BSE-Sensex is trading lower by 98 points while NSE-Nifty is trading 27 points below the dotted line. BSE-Midcap Index is trading lower by 0.1% while BSE-Smallcap index is trading 0.2% above yesterday’s closing. The rupee is trading at 44.87 to the US dollar.
Elecon Engineering announced its 4QFY10 results. The company’s sales grew by 14% YoY on the back of its transmission equipment segment. This business grew by 39% YoY during the quarter. Its material handling equipment business on the other hand turned in a growth of 5.5% YoY. Operating margins declined by 2.3% during the quarter as a result of increase in raw material prices as a percentage of sales. The fall in operating margins could have been steeper but for lower staff costs and lower other expenditure as a percentage of sales. The company’s bottom line grew by 59% during the quarter as a result of profit from the sale of investment. When adjusting for this profit, the bottom line grew by 11% YoY. This growth came in spite of fall in operating income and was aided by a fall of 26% YoY in interest costs.
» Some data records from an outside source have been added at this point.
(** * Memoria Scholae: the reasoning core of the backend, embedded from the
    Python sources under [services/].

    Part I holds the embedding (one module per source file), Part II the
    theorems.  Python values are modelled by [Py.pyval], exceptions by the
    error monad [Py.outcome], and a [try: ... except Exception] block by
    [Py.try_except].  Python floats are modelled by real numbers ([R]) where
    the code calls [math.exp] and [math.log], and by rationals ([Q]) where it
    only multiplies, divides and rounds. *)

From Stdlib Require Import Reals Lra Lia ZArith QArith Qround Qminmax String Ascii List
  Permutation Sorted.
From Stdlib Require Lqa.
From stdpp Require Import gmap strings list pretty.
From Equations Require Import Equations.
Import ListNotations.

Set Warnings "-register-all,-clear-no-such-hyp".
Local Open Scope string_scope.

(* ===================================================================== *)
(** * Part I: the embedding                                               *)
(* ===================================================================== *)

(** ** Python values, exceptions and the builtins the sources use *)

Module Py.

Inductive exn_kind : Type :=
| TypeError | ValueError | ZeroDivisionError | OverflowError
| AttributeError | KeyError | ServiceError.

(** An exception object: its class and the text [str(e)] gives. *)
Record exn : Type := Exn { exn_class : exn_kind; exn_str : string }.

Inductive outcome (A : Type) : Type :=
| Ok (a : A)
| Raise (e : exn).
Arguments Ok {A} a.
Arguments Raise {A} e.

Definition bind {A B : Type} (c : outcome A) (k : A -> outcome B) : outcome B :=
  match c with
  | Ok a => k a
  | Raise e => Raise e
  end.

(** The sequencing notation [x ← c; k] is stdpp's, through these instances. *)
#[global] Instance outcome_ret : MRet outcome := fun A a => Ok a.
#[global] Instance outcome_bind : MBind outcome := fun A B k c => bind c k.

(** [try: body  except Exception as e: return handler e]. *)
Definition try_except {A : Type} (body : outcome A) (handler : exn -> outcome A) : outcome A :=
  match body with
  | Ok a => Ok a
  | Raise e => handler e
  end.

(** [datetime.datetime]: the wall-clock reading in microseconds since
    0001-01-01T00:00:00 and, for an aware value, its UTC offset in
    microseconds. *)
Record datetime : Type := DateTime { wall_micros : Z; utcoffset : option Z }.

Inductive pyval : Type :=
| PNone
| PBool (b : bool)
| PInt (z : Z)
| PFloat (q : Q)
| PStr (s : string)
| PDatetime (d : datetime)
| PList (l : list pyval)
| PDict (kv : list (string * pyval)).

Fixpoint assoc {A : Type} (k : string) (kv : list (string * A)) : option A :=
  match kv with
  | [] => None
  | (k', v) :: rest => if String.eqb k k' then Some v else assoc k rest
  end.

(** [d.get(k, default)]; only a dict has the method. *)
Definition py_get (d : pyval) (k : string) (default : pyval) : outcome pyval :=
  match d with
  | PDict kv => Ok (match assoc k kv with Some v => v | None => default end)
  | _ => Raise (Exn AttributeError "object has no attribute 'get'")
  end.

(** Truth value testing, as [not x] and [if x:] use it. *)
Definition truthy (v : pyval) : bool :=
  match v with
  | PNone => false
  | PBool b => b
  | PInt z => negb (Z.eqb z 0)
  | PFloat q => negb (Qeq_bool q 0)
  | PStr s => negb (String.eqb s "")
  | PDatetime _ => true
  | PList l => match l with [] => false | _ => true end
  | PDict kv => match kv with [] => false | _ => true end
  end.

(** [a - b] on two datetimes, as a timedelta in microseconds: naive and
    aware values do not mix. *)
Definition datetime_sub (a b : datetime) : outcome Z :=
  match utcoffset a, utcoffset b with
  | None, None => Ok (wall_micros a - wall_micros b)%Z
  | Some oa, Some ob => Ok ((wall_micros a - oa) - (wall_micros b - ob))%Z
  | _, _ => Raise (Exn TypeError "can't subtract offset-naive and offset-aware datetimes")
  end.

(** [current_time - v] for an arbitrary right operand. *)
Definition datetime_minus (a : datetime) (v : pyval) : outcome Z :=
  match v with
  | PDatetime b => datetime_sub a b
  | _ => Raise (Exn TypeError "unsupported operand type(s) for -")
  end.

(** [timedelta.total_seconds()]. *)
Definition total_seconds (td : Z) : R := (IZR td / 1000000)%R.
The auto industry has been on a roll over the past few quarters. Strong sales across categories made FY10 a remarkable year for the auto players as sales volumes sky rocketed. The reason behind the same varied from lower pricing, financing availability and a general economic growth. The same is not expected to continue during the current fiscal considering that the interest rates have marginally moved up and also the excise duty on cars has risen, making them more expensive. However, the first month of FY11 i.e. April 2010 saw sales volumes climb still further. In fact, car sales in India posted their strongest April in at least a decade. But it is too early to say whether this momentum will continue going forward.
However, apart for concerns such as higher raw material prices and interest rates, the industry is also facing another major problem. The problem is of capacity constraints. This may take a toll on the industry’s growth prospects. As per the Society of Indian Automobile Manufacturers (SIAM), the sector will clock 10% to 14% growth in FY11 as compared to a 26% that it witnessed last year. While a handful of players are in the process of expansion, they have not been able to time it too well considering that the demand for vehicles bounced back at a much faster pace than expected. It is believed that leading carmakers such as Maruti Suzuki, Hyundai Motor India and Tata Motors are already facing this problem. As such, this may result in these companies losing market share to the new players who have entered India in recent times. However, this would depend on how much free capacity the new players have.